Lemma train_iteration_gated fuel (state : Obs X) (w : World X) r w' :
  train_iteration cfg fuel state w = Ok (r, w') ->
  steps_are_stored w -> gated_from cfg 0 (trace w) ->
  steps_are_stored w' /\ gated_from cfg 0 (trace w').
Proof.
  destruct r as [[ns rw] d]. intros H Hst Hg.
  apply train_iteration_trace in H.
  destruct H as (Hs & E & e_store & e_step & A & action & Ht & HA & Hstored
                 & Hc1 & Hc2 & _ & _ & HE).
  apply sweep_is_quiet in HE. destruct HE as [HE1 HE2].
  apply greedy_is_quiet in HA. destruct HA as [HA1 HA2].
  assert (Hrest : stored (e_store :: e_step :: A ++ trace w)
                  = (rw, d) :: stored (trace w)).
  { change (e_store :: e_step :: A ++ trace w)
      with ([e_store; e_step] ++ A ++ trace w).
    rewrite !stored_app, Hstored, HA1. reflexivity. }
  assert (Hlen : steps w' = Z.of_nat (length (stored (trace w'))) ).
  { rewrite Ht, !stored_app, HE1, Hrest.
    rewrite (stored_quiet tick_call _ (tick_events_only w')) by reflexivity.
    simpl length. unfold steps_are_stored in Hst. lia. }
  split; [exact Hlen |].
  rewrite Ht. apply gated_from_quiet; [exact HE2 |].
  apply gated_from_tick.
  - rewrite Hrest. simpl length. unfold update_due. intro Hdue.
    apply andb_true_iff in Hdue. destruct Hdue as [_ Hdue].
    apply Z.leb_le in Hdue. unfold steps_are_stored in Hst. lia.
  - change (e_store :: e_step :: A ++ trace w)
      with ([e_store; e_step] ++ A ++ trace w).
    apply gated_from_quiet.
    + unfold store_call, step_call in Hc1, Hc2.
      repeat constructor; [rewrite Hc1 | rewrite Hc2];
        destruct (use_morl cfg); discriminate.
    + apply gated_from_quiet; [exact HA2 | exact Hg].
Qed.

Lemma train_loop_gated fuel :
  forall (state : Obs X) done es er w r w',
    train_loop cfg fuel state done es er w = Ok (r, w') ->
    steps_are_stored w -> gated_from cfg 0 (trace w) ->
    steps_are_stored w' /\ gated_from cfg 0 (trace w').
Proof.
  induction fuel as [| fuel IH]; intros state done es er w r w' H Hs Hg;
    rewrite train_loop_unfold in H;
    destruct (negb done && (es <=? max_episode_steps cfg));
    try discriminate.
  - unret H. split; assumption.
  - unbind H as [[s1 r1] d1] w1 Hi.
    destruct (train_iteration_gated _ _ _ _ _ Hi Hs Hg) as [Hs1 Hg1].
    eapply IH; eassumption.
  - unret H. split; assumption.
Qed.

Lemma train_episode_gated fuel (w : World X) u w' :
  train_episode cfg fuel w = Ok (u, w') ->
  steps_are_stored w -> gated_from cfg 0 (trace w) ->
  steps_are_stored w' /\ gated_from cfg 0 (trace w').
Proof.
  unfold train_episode, online_net_mode, target_net_mode. intros H Hst Hg.
  unbind H as u0 w0 H0. unret H0.
  unbind H as u1 w1 H1. unret H1.
  unbind H as u2 w2 H2. unret H2.
  unbind H as state w3 Hs.
  apply initial_state_effect in Hs. destruct Hs as [Ht0 (Hf & _)].
  unbind H as [es er] w4 Hl. unret H.
  simpl in Ht0, Hf.
  assert (Hs3 : steps_are_stored w3).
  { unfold steps_are_stored in *. rewrite Ht0, Hf.
    destruct (use_morl cfg); exact Hst. }
  assert (Hg3 : gated_from cfg 0 (trace w3)).
  { rewrite Ht0. simpl. split; [| exact Hg].
    destruct (use_morl cfg); discriminate. }
  destruct (train_loop_gated _ _ _ _ _ _ _ _ Hl Hs3 Hg3) as [Hs4 Hg4].
  split.
  - unfold steps_are_stored in *. simpl. exact Hs4.
  - simpl. split; [discriminate | exact Hg4].
Qed.

(** X7. Over a whole [run()] the step counter keeps counting the stored
    transitions, and every [learn()] call comes after at least
    [start_steps] of them have been stored. *)
Theorem learning_waits_for_start_steps fuel (w : World X) u w' :
  steps_are_stored w ->
  gated_from cfg 0 (trace w) ->
  run cfg fuel w = Ok (u, w') ->
  steps_are_stored w' /\
  forall newer older,
    trace w' = newer ++ Learn :: older ->
    start_steps cfg <= Z.of_nat (length (stored older)).
Proof.
  intros Hs Hg H.
  assert (Hinv : steps_are_stored w' /\ gated_from cfg 0 (trace w')).
  { revert w u w' Hs Hg H.
    induction fuel as [| fuel IH]; intros w u w' Hs Hg H; [discriminate |].
    rewrite run_unfold in H.
    unbind H as u1 w1 He. unbind H as s w2 Hs2. unret Hs2.
    destruct (train_episode_gated _ _ _ _ He Hs Hg) as [Hs1 Hg1].
    destruct (steps w1 >? num_steps cfg).
    - unret H. split; assumption.
    - eapply IH; eassumption. }
  destruct Hinv as [Hs' Hg']. split; [exact Hs' |].
  intros newer older Ht. rewrite Ht in Hg'.
  apply (gated_from_split 0 newer Learn older Hg'). reflexivity.
Qed.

■ Your task
I'd like the records returned exactly as they were written, please.

■ Result
Lemma train_iteration_gated fuel (state : Obs X) (w : World X) r w' :
  train_iteration cfg fuel state w = Ok (r, w') ->
  steps_are_stored w -> gated_from cfg 0 (trace w) ->
  steps_are_stored w' /\ gated_from cfg 0 (trace w').
Proof.
  destruct r as [[ns rw] d]. intros H Hst Hg.
  apply train_iteration_trace in H.
  destruct H as (Hs & E & e_store & e_step & A & action & Ht & HA & Hstored
                 & Hc1 & Hc2 & _ & _ & HE).
  apply sweep_is_quiet in HE. destruct HE as [HE1 HE2].
  apply greedy_is_quiet in HA. destruct HA as [HA1 HA2].
  assert (Hrest : stored (e_store :: e_step :: A ++ trace w)
                  = (rw, d) :: stored (trace w)).
  { change (e_store :: e_step :: A ++ trace w)
      with ([e_store; e_step] ++ A ++ trace w).
    rewrite !stored_app, Hstored, HA1. reflexivity. }
  assert (Hlen : steps w' = Z.of_nat (length (stored (trace w'))) ).
  { rewrite Ht, !stored_app, HE1, Hrest.
    rewrite (stored_quiet tick_call _ (tick_events_only w')) by reflexivity.
    simpl length. unfold steps_are_stored in Hst. lia. }
  split; [exact Hlen |].
  rewrite Ht. apply gated_from_quiet; [exact HE2 |].
  apply gated_from_tick.
  - rewrite Hrest. simpl length. unfold update_due. intro Hdue.
    apply andb_true_iff in Hdue. destruct Hdue as [_ Hdue].
    apply Z.leb_le in Hdue. unfold steps_are_stored in Hst. lia.
  - change (e_store :: e_step :: A ++ trace w)
      with ([e_store; e_step] ++ A ++ trace w).
    apply gated_from_quiet.
    + unfold store_call, step_call in Hc1, Hc2.
      repeat constructor; [rewrite Hc1 | rewrite Hc2];
        destruct (use_morl cfg); discriminate.
    + apply gated_from_quiet; [exact HA2 | exact Hg].
Qed.

Lemma train_loop_gated fuel :
  forall (state : Obs X) done es er w r w',
    train_loop cfg fuel state done es er w = Ok (r, w') ->
    steps_are_stored w -> gated_from cfg 0 (trace w) ->
    steps_are_stored w' /\ gated_from cfg 0 (trace w').
Proof.
  induction fuel as [| fuel IH]; intros state done es er w r w' H Hs Hg;
    rewrite train_loop_unfold in H;
    destruct (negb done && (es <=? max_episode_steps cfg));
    try discriminate.
  - unret H. split; assumption.
  - unbind H as [[s1 r1] d1] w1 Hi.
    destruct (train_iteration_gated _ _ _ _ _ Hi Hs Hg) as [Hs1 Hg1].
    eapply IH; eassumption.
  - unret H. split; assumption.
Qed.

Lemma train_episode_gated fuel (w : World X) u w' :
  train_episode cfg fuel w = Ok (u, w') ->
  steps_are_stored w -> gated_from cfg 0 (trace w) ->
  steps_are_stored w' /\ gated_from cfg 0 (trace w').
Proof.
  unfold train_episode, online_net_mode, target_net_mode. intros H Hst Hg.
  unbind H as u0 w0 H0. unret H0.
  unbind H as u1 w1 H1. unret H1.
  unbind H as u2 w2 H2. unret H2.
  unbind H as state w3 Hs.
  apply initial_state_effect in Hs. destruct Hs as [Ht0 (Hf & _)].
  unbind H as [es er] w4 Hl. unret H.
  simpl in Ht0, Hf.
  assert (Hs3 : steps_are_stored w3).
  { unfold steps_are_stored in *. rewrite Ht0, Hf.
    destruct (use_morl cfg); exact Hst. }
  assert (Hg3 : gated_from cfg 0 (trace w3)).
  { rewrite Ht0. simpl. split; [| exact Hg].
    destruct (use_morl cfg); discriminate. }
  destruct (train_loop_gated _ _ _ _ _ _ _ _ Hl Hs3 Hg3) as [Hs4 Hg4].
  split.
  - unfold steps_are_stored in *. simpl. exact Hs4.
  - simpl. split; [discriminate | exact Hg4].
Qed.

(** X7. Over a whole [run()] the step counter keeps counting the stored
    transitions, and every [learn()] call comes after at least
    [start_steps] of them have been stored. *)
Theorem learning_waits_for_start_steps fuel (w : World X) u w' :
  steps_are_stored w ->
  gated_from cfg 0 (trace w) ->
  run cfg fuel w = Ok (u, w') ->
  steps_are_stored w' /\
  forall newer older,
    trace w' = newer ++ Learn :: older ->
    start_steps cfg <= Z.of_nat (length (stored older)).
Proof.
  intros Hs Hg H.
  assert (Hinv : steps_are_stored w' /\ gated_from cfg 0 (trace w')).
  { revert w u w' Hs Hg H.
    induction fuel as [| fuel IH]; intros w u w' Hs Hg H; [discriminate |].
    rewrite run_unfold in H.
    unbind H as u1 w1 He. unbind H as s w2 Hs2. unret Hs2.
    destruct (train_episode_gated _ _ _ _ He Hs Hg) as [Hs1 Hg1].
    destruct (steps w1 >? num_steps cfg).
    - unret H. split; assumption.
    - eapply IH; eassumption. }
  destruct Hinv as [Hs' Hg']. split; [exact Hs' |].
  intros newer older Ht. rewrite Ht in Hg'.
  apply (gated_from_split 0 newer Learn older Hg'). reflexivity.
Qed.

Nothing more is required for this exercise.